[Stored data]
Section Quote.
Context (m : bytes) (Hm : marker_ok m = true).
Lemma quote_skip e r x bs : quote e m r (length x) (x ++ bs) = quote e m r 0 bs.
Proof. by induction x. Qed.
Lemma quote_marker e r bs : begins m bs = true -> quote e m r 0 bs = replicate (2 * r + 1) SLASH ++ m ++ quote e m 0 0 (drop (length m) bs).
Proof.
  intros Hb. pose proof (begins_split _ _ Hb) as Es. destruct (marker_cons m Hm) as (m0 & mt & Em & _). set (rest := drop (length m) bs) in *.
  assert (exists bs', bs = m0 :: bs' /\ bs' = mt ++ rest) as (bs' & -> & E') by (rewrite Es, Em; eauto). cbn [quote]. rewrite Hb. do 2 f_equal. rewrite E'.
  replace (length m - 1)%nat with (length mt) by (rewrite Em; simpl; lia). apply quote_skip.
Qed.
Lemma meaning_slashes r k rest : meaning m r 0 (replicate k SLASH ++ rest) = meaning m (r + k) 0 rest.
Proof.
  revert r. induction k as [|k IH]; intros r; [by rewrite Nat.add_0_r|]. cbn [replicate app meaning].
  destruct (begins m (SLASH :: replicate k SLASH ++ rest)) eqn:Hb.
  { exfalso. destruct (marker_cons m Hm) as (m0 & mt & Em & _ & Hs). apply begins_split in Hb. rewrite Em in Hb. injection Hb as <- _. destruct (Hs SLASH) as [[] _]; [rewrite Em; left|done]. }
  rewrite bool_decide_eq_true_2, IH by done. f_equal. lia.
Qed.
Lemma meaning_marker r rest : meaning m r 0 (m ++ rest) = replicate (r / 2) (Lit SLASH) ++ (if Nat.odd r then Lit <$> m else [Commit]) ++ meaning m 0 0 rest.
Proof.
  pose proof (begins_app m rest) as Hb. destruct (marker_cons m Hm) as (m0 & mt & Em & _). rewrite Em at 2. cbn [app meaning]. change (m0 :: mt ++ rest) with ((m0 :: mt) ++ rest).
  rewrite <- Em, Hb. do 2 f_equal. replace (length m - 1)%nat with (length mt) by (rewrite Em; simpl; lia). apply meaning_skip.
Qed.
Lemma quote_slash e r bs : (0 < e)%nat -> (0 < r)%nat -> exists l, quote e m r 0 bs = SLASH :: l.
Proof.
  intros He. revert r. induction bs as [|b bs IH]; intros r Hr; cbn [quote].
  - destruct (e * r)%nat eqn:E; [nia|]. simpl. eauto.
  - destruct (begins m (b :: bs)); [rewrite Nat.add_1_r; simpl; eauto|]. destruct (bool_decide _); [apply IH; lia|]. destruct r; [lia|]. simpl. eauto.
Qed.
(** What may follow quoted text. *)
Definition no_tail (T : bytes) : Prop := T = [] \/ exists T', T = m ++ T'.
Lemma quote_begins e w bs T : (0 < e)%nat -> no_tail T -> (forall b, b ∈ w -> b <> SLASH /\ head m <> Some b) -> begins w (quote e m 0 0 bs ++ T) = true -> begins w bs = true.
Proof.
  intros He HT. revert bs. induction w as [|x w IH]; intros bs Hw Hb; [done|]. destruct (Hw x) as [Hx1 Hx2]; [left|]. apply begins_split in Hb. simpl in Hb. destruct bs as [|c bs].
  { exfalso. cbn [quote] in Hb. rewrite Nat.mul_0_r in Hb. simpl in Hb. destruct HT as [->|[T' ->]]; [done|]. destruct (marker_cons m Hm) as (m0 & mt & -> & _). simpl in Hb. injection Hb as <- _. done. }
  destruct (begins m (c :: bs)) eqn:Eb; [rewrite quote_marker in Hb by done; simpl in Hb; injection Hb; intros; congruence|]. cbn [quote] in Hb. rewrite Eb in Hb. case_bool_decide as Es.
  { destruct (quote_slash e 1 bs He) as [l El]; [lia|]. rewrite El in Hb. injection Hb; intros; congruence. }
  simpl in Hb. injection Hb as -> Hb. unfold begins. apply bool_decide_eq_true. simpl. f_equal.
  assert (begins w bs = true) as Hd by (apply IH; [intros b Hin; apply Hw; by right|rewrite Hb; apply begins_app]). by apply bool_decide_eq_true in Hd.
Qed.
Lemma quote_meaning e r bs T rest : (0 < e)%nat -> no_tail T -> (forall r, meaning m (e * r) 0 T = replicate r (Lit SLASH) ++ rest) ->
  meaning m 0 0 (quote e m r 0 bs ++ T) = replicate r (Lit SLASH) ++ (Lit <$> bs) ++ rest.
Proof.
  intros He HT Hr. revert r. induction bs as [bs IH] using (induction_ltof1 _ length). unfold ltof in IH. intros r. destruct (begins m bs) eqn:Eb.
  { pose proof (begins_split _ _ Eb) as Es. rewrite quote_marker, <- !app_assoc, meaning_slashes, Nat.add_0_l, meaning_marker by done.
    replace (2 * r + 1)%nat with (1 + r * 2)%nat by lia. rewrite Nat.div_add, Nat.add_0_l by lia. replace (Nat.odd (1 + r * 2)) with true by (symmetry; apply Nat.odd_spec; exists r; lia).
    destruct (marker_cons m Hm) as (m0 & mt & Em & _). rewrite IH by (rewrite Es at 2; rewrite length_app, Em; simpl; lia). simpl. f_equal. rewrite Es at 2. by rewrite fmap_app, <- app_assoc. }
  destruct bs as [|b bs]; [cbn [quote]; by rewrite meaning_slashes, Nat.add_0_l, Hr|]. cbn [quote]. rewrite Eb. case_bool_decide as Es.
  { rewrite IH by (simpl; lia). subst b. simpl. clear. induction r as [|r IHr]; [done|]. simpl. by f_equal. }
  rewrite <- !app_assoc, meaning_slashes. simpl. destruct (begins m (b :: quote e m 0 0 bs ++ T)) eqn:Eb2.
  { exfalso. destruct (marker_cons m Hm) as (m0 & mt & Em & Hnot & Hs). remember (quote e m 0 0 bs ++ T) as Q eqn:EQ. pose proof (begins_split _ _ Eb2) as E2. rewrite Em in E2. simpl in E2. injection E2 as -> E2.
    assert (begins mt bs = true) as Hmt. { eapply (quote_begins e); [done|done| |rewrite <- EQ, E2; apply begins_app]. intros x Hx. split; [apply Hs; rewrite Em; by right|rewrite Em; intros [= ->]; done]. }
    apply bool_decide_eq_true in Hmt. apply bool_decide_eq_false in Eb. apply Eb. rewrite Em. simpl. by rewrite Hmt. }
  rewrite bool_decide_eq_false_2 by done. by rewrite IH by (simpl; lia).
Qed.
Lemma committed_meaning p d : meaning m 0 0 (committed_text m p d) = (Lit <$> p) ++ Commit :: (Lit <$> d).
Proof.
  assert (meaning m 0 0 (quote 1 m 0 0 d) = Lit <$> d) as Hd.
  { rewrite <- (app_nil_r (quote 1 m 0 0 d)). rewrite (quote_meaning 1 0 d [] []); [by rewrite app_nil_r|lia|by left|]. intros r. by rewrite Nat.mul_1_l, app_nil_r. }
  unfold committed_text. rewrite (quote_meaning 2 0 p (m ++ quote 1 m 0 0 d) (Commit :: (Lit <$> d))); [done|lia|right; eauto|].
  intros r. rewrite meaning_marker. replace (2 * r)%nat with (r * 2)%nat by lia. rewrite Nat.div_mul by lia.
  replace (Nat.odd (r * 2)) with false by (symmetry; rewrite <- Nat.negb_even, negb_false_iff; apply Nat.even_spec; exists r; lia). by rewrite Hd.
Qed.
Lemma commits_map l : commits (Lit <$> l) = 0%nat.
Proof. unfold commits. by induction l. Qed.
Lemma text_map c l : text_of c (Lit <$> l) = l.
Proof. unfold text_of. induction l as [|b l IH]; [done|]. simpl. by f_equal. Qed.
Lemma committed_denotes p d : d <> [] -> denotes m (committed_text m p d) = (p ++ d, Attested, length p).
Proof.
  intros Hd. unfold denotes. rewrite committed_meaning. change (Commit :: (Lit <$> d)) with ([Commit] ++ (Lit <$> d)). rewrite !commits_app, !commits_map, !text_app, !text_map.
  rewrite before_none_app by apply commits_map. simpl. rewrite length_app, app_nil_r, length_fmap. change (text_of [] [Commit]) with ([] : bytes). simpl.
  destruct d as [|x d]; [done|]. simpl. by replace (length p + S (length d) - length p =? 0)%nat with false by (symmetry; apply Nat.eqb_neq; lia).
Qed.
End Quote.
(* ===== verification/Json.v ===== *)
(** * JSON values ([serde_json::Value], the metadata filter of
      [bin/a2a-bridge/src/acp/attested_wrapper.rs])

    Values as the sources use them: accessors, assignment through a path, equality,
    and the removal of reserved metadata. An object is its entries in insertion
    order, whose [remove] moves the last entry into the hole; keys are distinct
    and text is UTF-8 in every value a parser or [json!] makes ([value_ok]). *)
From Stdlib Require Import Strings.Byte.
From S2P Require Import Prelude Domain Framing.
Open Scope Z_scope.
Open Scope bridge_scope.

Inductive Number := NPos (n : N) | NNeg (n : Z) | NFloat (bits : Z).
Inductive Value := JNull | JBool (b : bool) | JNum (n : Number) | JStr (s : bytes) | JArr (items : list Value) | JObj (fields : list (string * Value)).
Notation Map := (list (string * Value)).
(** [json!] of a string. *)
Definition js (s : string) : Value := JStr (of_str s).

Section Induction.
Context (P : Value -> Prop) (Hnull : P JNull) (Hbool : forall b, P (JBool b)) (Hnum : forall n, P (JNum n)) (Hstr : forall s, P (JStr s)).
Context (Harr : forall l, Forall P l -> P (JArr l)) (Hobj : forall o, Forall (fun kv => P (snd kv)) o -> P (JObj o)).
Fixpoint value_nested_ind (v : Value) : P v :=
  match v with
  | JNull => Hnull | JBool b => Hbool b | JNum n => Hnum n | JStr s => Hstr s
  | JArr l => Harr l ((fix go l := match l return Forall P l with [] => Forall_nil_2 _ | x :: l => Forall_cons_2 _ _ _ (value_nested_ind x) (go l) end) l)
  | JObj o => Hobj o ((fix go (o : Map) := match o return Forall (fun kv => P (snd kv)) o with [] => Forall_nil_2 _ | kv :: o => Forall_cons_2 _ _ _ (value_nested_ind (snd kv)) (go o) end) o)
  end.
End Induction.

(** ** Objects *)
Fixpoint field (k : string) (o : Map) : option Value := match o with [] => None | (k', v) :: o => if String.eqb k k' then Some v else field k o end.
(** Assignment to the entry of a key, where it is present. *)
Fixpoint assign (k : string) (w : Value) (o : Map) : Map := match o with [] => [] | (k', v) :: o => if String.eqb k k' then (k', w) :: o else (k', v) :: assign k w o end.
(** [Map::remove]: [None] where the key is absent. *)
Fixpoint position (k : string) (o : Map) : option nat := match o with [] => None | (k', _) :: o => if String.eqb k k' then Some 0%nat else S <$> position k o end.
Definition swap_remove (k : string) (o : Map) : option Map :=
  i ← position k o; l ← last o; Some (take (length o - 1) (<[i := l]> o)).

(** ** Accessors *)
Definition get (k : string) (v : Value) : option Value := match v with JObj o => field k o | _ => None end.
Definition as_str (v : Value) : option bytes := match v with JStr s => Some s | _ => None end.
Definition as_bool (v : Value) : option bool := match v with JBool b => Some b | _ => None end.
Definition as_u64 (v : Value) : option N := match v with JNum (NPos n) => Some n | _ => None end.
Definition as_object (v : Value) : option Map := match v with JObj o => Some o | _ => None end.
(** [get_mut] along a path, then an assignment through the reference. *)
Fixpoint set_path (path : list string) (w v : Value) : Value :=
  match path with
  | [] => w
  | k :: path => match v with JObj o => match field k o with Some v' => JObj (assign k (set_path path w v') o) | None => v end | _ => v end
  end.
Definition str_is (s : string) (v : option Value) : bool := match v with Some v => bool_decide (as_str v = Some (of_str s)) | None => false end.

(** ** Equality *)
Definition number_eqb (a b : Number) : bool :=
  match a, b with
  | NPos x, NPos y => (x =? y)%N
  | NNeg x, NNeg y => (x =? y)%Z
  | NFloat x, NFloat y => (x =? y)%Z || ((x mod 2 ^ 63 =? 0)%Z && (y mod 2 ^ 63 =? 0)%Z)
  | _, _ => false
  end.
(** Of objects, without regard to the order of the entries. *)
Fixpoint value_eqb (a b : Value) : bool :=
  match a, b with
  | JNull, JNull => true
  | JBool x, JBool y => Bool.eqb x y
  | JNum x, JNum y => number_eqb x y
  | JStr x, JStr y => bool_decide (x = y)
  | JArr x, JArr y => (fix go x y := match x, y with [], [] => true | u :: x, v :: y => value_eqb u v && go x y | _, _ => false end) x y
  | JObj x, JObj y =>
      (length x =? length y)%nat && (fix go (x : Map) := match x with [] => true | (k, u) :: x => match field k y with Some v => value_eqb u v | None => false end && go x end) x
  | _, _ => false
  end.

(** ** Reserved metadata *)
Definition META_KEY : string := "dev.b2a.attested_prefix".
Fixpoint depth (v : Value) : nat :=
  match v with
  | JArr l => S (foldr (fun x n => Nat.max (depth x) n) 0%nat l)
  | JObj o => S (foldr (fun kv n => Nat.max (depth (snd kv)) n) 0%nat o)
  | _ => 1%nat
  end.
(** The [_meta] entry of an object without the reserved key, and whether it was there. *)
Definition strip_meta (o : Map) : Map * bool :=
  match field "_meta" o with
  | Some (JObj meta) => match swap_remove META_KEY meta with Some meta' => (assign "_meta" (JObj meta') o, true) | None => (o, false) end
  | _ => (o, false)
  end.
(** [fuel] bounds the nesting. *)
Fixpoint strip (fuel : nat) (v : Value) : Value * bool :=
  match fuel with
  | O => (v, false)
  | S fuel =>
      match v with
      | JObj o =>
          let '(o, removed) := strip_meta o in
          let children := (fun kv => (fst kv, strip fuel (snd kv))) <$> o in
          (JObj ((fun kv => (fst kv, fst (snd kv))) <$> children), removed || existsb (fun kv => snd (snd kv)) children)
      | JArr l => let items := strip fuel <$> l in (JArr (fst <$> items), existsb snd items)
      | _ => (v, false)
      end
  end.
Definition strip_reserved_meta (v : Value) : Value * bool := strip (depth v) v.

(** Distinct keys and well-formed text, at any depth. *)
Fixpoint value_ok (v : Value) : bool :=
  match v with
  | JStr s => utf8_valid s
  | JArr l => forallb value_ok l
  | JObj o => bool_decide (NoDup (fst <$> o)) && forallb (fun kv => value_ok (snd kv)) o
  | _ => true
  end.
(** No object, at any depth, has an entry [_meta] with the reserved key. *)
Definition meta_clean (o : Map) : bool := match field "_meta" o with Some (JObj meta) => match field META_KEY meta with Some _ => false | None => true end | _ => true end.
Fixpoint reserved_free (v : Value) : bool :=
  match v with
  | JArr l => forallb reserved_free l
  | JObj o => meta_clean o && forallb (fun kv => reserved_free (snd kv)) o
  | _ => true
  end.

◆ Problem to work on ◆
Give the lines again, exactly as they stand, from the beginning of the data through the line with "- destruct (e".

◆ Problem solution ◆
Section Quote.
Context (m : bytes) (Hm : marker_ok m = true).
Lemma quote_skip e r x bs : quote e m r (length x) (x ++ bs) = quote e m r 0 bs.
Proof. by induction x. Qed.
Lemma quote_marker e r bs : begins m bs = true -> quote e m r 0 bs = replicate (2 * r + 1) SLASH ++ m ++ quote e m 0 0 (drop (length m) bs).
Proof.
  intros Hb. pose proof (begins_split _ _ Hb) as Es. destruct (marker_cons m Hm) as (m0 & mt & Em & _). set (rest := drop (length m) bs) in *.
  assert (exists bs', bs = m0 :: bs' /\ bs' = mt ++ rest) as (bs' & -> & E') by (rewrite Es, Em; eauto). cbn [quote]. rewrite Hb. do 2 f_equal. rewrite E'.
  replace (length m - 1)%nat with (length mt) by (rewrite Em; simpl; lia). apply quote_skip.
Qed.
Lemma meaning_slashes r k rest : meaning m r 0 (replicate k SLASH ++ rest) = meaning m (r + k) 0 rest.
Proof.
  revert r. induction k as [|k IH]; intros r; [by rewrite Nat.add_0_r|]. cbn [replicate app meaning].
  destruct (begins m (SLASH :: replicate k SLASH ++ rest)) eqn:Hb.
  { exfalso. destruct (marker_cons m Hm) as (m0 & mt & Em & _ & Hs). apply begins_split in Hb. rewrite Em in Hb. injection Hb as <- _. destruct (Hs SLASH) as [[] _]; [rewrite Em; left|done]. }
  rewrite bool_decide_eq_true_2, IH by done. f_equal. lia.
Qed.
Lemma meaning_marker r rest : meaning m r 0 (m ++ rest) = replicate (r / 2) (Lit SLASH) ++ (if Nat.odd r then Lit <$> m else [Commit]) ++ meaning m 0 0 rest.
Proof.
  pose proof (begins_app m rest) as Hb. destruct (marker_cons m Hm) as (m0 & mt & Em & _). rewrite Em at 2. cbn [app meaning]. change (m0 :: mt ++ rest) with ((m0 :: mt) ++ rest).
  rewrite <- Em, Hb. do 2 f_equal. replace (length m - 1)%nat with (length mt) by (rewrite Em; simpl; lia). apply meaning_skip.
Qed.
Lemma quote_slash e r bs : (0 < e)%nat -> (0 < r)%nat -> exists l, quote e m r 0 bs = SLASH :: l.
Proof.
  intros He. revert r. induction bs as [|b bs IH]; intros r Hr; cbn [quote].
  - destruct (e * r)%nat eqn:E; [nia|]. simpl. eauto.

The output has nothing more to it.